- PROBLEM TO SOLVE -
Repeat the stretch of entries below from the line with "let* '(s, l) := step s ev in" through the line with "Definition good_event (ev". Include both ends and add nothing.

- INPUT DATA -
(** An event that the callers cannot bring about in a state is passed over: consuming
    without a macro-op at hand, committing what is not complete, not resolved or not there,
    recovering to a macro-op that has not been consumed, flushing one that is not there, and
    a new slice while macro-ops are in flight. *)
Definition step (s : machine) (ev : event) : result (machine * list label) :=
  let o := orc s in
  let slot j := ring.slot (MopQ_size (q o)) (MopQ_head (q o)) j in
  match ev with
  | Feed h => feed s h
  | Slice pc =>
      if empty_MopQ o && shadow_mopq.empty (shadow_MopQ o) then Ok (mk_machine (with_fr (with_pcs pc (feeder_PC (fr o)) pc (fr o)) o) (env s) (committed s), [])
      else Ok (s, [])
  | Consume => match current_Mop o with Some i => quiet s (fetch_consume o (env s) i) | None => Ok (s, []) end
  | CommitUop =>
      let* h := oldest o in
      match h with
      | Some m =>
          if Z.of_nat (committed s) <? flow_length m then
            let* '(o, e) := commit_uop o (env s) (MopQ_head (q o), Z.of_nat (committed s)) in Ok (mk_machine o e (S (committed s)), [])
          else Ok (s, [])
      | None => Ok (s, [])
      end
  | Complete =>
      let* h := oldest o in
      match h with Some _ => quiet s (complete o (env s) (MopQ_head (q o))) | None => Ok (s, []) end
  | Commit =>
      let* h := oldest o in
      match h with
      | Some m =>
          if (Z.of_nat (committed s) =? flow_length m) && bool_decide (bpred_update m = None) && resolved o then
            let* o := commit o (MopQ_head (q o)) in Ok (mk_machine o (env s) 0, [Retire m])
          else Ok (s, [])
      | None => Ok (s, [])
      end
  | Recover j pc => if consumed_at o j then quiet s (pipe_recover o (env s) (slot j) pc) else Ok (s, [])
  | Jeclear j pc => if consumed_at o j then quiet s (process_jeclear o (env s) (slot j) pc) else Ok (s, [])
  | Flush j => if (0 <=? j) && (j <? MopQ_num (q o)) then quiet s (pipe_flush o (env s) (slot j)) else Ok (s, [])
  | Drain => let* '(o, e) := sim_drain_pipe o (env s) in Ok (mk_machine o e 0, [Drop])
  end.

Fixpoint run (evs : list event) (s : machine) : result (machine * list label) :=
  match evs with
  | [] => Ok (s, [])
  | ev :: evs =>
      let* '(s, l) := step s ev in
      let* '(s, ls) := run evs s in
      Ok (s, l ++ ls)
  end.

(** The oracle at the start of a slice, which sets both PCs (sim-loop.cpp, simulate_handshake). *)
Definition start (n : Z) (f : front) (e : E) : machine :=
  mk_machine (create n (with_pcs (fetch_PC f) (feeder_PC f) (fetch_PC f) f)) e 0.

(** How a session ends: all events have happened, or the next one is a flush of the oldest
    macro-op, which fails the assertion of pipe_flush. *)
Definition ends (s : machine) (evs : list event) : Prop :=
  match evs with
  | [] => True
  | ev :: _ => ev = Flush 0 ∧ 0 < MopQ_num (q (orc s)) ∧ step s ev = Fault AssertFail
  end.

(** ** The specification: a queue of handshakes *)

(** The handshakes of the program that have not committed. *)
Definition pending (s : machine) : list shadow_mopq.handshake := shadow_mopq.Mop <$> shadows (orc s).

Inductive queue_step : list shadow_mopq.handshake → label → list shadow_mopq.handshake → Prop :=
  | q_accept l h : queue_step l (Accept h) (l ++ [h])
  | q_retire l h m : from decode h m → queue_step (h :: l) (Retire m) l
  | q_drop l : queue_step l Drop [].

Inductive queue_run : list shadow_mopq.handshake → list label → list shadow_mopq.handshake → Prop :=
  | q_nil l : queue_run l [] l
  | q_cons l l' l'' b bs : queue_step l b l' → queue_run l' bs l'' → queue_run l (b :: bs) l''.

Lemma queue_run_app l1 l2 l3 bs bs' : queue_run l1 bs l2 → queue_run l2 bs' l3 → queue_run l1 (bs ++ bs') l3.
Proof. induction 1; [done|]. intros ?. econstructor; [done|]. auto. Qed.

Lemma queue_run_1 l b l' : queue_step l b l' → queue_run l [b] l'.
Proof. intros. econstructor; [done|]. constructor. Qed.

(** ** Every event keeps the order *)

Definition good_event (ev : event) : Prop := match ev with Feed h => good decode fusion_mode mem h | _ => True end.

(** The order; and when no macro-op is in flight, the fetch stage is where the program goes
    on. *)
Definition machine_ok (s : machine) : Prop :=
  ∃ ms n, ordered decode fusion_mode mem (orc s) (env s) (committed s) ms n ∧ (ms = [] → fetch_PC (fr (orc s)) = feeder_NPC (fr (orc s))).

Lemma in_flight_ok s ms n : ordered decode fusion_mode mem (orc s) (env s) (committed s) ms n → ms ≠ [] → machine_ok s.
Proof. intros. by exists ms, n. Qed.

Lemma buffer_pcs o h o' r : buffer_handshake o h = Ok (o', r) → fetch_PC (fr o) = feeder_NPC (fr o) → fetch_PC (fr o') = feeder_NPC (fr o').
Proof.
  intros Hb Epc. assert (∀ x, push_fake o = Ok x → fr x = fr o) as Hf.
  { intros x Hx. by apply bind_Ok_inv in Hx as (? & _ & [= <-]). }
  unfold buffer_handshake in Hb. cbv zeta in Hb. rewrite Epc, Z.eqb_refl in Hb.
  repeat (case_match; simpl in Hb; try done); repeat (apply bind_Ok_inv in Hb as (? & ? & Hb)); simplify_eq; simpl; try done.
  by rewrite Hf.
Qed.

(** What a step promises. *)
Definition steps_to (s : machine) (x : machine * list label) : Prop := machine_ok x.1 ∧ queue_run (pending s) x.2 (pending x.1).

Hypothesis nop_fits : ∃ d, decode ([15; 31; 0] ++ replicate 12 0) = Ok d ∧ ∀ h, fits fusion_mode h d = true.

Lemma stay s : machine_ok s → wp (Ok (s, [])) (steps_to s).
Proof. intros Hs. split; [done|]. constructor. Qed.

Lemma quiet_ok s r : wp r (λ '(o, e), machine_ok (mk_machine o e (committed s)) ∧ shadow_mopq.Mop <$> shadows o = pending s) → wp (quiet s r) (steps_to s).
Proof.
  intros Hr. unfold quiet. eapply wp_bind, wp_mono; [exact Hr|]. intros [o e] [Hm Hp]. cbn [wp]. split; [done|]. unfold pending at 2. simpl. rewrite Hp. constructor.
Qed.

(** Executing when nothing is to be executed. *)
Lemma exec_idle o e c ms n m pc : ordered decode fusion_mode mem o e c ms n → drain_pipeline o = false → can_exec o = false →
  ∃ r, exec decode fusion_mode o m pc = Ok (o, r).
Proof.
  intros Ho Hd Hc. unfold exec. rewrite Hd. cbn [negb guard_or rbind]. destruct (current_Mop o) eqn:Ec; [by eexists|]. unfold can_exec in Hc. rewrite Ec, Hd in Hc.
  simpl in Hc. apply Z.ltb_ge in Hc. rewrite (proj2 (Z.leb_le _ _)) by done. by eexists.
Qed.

* * *

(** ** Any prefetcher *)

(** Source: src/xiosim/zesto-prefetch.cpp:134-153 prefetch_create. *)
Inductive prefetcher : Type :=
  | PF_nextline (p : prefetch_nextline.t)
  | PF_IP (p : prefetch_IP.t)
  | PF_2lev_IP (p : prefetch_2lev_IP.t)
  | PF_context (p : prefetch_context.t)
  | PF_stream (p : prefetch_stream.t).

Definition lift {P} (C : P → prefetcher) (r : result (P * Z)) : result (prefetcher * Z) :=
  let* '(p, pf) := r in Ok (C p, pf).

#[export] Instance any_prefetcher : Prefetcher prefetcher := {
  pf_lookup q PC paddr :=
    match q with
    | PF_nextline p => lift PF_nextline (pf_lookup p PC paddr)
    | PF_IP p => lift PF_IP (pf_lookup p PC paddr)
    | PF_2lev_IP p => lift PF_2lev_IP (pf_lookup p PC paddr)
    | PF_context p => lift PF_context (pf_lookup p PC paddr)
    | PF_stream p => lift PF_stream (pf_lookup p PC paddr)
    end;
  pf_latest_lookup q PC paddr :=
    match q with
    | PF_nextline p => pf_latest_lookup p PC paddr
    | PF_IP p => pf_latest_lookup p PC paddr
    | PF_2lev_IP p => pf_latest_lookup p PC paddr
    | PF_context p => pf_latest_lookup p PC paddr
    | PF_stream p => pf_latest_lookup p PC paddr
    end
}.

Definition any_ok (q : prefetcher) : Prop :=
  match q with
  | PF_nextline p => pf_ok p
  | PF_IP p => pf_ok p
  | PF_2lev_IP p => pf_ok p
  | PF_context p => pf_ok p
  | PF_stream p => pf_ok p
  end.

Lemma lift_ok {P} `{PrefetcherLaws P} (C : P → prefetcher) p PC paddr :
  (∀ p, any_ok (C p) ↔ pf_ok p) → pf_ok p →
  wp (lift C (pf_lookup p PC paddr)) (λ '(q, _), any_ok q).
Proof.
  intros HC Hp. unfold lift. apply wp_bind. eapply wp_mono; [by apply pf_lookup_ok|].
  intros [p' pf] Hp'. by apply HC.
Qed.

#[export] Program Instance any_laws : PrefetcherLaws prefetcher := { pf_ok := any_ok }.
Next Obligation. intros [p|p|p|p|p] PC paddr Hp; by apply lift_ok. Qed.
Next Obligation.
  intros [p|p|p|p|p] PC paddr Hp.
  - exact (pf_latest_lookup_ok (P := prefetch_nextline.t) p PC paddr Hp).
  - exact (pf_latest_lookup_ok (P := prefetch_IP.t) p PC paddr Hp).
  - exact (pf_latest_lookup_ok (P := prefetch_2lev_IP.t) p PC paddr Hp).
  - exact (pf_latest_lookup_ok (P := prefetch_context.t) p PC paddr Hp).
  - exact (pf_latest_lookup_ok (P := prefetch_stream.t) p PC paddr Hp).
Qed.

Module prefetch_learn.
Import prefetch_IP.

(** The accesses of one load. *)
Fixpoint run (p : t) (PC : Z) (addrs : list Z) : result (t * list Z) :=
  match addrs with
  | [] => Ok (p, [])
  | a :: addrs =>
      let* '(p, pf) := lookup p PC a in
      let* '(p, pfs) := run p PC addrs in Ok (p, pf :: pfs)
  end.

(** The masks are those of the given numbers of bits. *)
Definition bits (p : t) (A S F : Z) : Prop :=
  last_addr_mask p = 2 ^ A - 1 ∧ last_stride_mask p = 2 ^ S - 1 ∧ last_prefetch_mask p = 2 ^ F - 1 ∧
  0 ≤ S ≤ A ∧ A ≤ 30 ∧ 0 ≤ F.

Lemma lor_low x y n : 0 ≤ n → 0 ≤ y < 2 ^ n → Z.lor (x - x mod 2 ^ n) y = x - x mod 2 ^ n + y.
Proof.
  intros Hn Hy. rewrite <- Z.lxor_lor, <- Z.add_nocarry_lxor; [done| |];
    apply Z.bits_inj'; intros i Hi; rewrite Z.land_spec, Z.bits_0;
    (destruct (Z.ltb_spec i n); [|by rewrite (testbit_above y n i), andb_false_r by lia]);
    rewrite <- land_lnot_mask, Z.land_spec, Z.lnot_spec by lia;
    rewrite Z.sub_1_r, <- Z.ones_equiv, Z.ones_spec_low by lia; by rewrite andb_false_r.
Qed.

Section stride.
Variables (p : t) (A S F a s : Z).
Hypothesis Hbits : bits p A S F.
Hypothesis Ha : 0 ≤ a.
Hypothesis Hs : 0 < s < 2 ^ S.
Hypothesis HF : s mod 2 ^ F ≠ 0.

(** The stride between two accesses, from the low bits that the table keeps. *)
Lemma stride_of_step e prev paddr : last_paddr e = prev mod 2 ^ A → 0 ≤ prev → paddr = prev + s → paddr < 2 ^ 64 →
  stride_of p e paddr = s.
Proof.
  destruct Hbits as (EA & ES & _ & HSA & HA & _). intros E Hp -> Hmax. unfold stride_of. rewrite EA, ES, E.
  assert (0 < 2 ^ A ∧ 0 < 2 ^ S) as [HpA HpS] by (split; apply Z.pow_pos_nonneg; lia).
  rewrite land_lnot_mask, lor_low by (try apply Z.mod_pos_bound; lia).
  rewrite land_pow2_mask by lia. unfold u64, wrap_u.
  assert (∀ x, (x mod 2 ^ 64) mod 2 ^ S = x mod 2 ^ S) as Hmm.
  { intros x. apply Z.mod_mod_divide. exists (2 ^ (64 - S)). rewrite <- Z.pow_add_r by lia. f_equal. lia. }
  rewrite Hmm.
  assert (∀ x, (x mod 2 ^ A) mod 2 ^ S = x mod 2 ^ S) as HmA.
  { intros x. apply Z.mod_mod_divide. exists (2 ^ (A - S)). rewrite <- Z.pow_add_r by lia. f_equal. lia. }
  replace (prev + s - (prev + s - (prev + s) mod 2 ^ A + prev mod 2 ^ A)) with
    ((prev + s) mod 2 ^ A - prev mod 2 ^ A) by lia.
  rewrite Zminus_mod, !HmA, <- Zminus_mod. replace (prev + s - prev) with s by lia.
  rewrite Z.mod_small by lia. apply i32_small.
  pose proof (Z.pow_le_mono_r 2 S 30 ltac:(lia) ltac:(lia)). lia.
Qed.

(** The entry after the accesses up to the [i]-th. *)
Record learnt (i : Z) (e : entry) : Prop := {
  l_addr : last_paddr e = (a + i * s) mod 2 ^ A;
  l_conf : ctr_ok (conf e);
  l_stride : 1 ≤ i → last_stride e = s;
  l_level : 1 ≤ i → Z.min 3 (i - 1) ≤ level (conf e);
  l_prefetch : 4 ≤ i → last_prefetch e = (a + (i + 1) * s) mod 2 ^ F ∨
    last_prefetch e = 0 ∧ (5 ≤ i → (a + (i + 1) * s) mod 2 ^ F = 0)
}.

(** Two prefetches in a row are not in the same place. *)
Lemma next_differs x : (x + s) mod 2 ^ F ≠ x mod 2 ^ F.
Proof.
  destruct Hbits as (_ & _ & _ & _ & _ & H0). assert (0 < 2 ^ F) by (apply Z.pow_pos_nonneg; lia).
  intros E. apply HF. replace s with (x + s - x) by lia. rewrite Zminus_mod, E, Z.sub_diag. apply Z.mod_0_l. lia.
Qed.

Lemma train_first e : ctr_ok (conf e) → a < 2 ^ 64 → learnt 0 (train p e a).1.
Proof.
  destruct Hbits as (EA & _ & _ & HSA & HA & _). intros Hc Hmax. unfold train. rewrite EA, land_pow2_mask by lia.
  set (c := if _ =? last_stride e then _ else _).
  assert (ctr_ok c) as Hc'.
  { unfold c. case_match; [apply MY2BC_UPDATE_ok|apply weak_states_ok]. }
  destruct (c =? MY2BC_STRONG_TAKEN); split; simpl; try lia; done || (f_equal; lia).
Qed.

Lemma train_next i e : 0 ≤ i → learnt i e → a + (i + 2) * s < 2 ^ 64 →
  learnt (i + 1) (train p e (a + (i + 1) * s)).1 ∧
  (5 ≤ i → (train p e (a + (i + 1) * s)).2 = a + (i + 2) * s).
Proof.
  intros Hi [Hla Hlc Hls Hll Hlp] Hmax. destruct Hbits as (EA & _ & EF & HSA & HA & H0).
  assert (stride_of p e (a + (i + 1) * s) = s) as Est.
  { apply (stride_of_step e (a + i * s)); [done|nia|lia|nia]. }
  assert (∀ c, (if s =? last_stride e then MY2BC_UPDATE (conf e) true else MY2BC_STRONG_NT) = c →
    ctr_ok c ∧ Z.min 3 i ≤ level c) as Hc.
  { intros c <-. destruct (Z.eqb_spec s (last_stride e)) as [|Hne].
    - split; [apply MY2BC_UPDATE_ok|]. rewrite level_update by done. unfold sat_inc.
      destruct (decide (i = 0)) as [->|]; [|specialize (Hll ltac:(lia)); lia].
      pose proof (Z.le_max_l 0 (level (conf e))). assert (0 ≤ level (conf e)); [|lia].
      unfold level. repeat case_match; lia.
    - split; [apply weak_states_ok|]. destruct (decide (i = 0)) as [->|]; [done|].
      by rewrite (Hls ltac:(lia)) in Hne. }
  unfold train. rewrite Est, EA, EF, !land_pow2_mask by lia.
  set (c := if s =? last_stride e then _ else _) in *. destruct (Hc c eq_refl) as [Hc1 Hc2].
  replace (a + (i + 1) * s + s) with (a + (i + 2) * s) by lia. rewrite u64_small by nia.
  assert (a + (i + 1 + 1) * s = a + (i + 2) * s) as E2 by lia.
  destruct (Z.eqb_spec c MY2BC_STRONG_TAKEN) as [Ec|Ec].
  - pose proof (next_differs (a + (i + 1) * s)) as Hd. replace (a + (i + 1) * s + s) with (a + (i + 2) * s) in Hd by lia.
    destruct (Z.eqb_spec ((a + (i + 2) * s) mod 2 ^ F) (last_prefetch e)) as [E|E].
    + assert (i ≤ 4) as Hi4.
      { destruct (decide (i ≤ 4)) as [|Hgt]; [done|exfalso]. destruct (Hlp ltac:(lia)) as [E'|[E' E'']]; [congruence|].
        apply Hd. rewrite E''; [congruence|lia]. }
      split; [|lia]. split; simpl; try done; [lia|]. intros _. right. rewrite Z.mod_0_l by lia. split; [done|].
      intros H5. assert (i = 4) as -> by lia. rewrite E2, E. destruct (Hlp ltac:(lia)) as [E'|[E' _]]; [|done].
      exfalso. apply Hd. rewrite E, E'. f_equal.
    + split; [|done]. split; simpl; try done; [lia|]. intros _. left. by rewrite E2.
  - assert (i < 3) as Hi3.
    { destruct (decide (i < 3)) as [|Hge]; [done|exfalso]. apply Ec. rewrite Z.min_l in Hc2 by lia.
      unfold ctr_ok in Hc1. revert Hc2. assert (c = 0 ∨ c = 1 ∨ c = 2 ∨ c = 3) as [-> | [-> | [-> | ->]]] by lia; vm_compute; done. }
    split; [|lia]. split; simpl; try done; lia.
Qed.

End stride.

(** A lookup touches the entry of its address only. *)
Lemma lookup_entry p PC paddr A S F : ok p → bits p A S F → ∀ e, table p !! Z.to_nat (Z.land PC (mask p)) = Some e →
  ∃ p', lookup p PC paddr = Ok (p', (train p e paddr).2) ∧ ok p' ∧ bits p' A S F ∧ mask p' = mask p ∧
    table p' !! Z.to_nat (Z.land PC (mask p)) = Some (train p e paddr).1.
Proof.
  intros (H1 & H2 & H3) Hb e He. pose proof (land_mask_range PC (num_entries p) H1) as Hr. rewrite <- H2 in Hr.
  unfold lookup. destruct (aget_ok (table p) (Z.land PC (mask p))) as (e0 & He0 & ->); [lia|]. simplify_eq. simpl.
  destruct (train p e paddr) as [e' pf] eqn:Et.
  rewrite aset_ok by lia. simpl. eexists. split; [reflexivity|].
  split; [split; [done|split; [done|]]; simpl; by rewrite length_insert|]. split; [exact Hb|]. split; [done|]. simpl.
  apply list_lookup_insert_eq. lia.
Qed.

- RESULT FOR THIS TASK -
      let* '(s, l) := step s ev in
      let* '(s, ls) := run evs s in
      Ok (s, l ++ ls)
  end.

(** The oracle at the start of a slice, which sets both PCs (sim-loop.cpp, simulate_handshake). *)
Definition start (n : Z) (f : front) (e : E) : machine :=
  mk_machine (create n (with_pcs (fetch_PC f) (feeder_PC f) (fetch_PC f) f)) e 0.

(** How a session ends: all events have happened, or the next one is a flush of the oldest
    macro-op, which fails the assertion of pipe_flush. *)
Definition ends (s : machine) (evs : list event) : Prop :=
  match evs with
  | [] => True
  | ev :: _ => ev = Flush 0 ∧ 0 < MopQ_num (q (orc s)) ∧ step s ev = Fault AssertFail
  end.

(** ** The specification: a queue of handshakes *)

(** The handshakes of the program that have not committed. *)
Definition pending (s : machine) : list shadow_mopq.handshake := shadow_mopq.Mop <$> shadows (orc s).

Inductive queue_step : list shadow_mopq.handshake → label → list shadow_mopq.handshake → Prop :=
  | q_accept l h : queue_step l (Accept h) (l ++ [h])
  | q_retire l h m : from decode h m → queue_step (h :: l) (Retire m) l
  | q_drop l : queue_step l Drop [].

Inductive queue_run : list shadow_mopq.handshake → list label → list shadow_mopq.handshake → Prop :=
  | q_nil l : queue_run l [] l
  | q_cons l l' l'' b bs : queue_step l b l' → queue_run l' bs l'' → queue_run l (b :: bs) l''.

Lemma queue_run_app l1 l2 l3 bs bs' : queue_run l1 bs l2 → queue_run l2 bs' l3 → queue_run l1 (bs ++ bs') l3.
Proof. induction 1; [done|]. intros ?. econstructor; [done|]. auto. Qed.

Lemma queue_run_1 l b l' : queue_step l b l' → queue_run l [b] l'.
Proof. intros. econstructor; [done|]. constructor. Qed.

(** ** Every event keeps the order *)

Definition good_event (ev : event) : Prop := match ev with Feed h => good decode fusion_mode mem h | _ => True end.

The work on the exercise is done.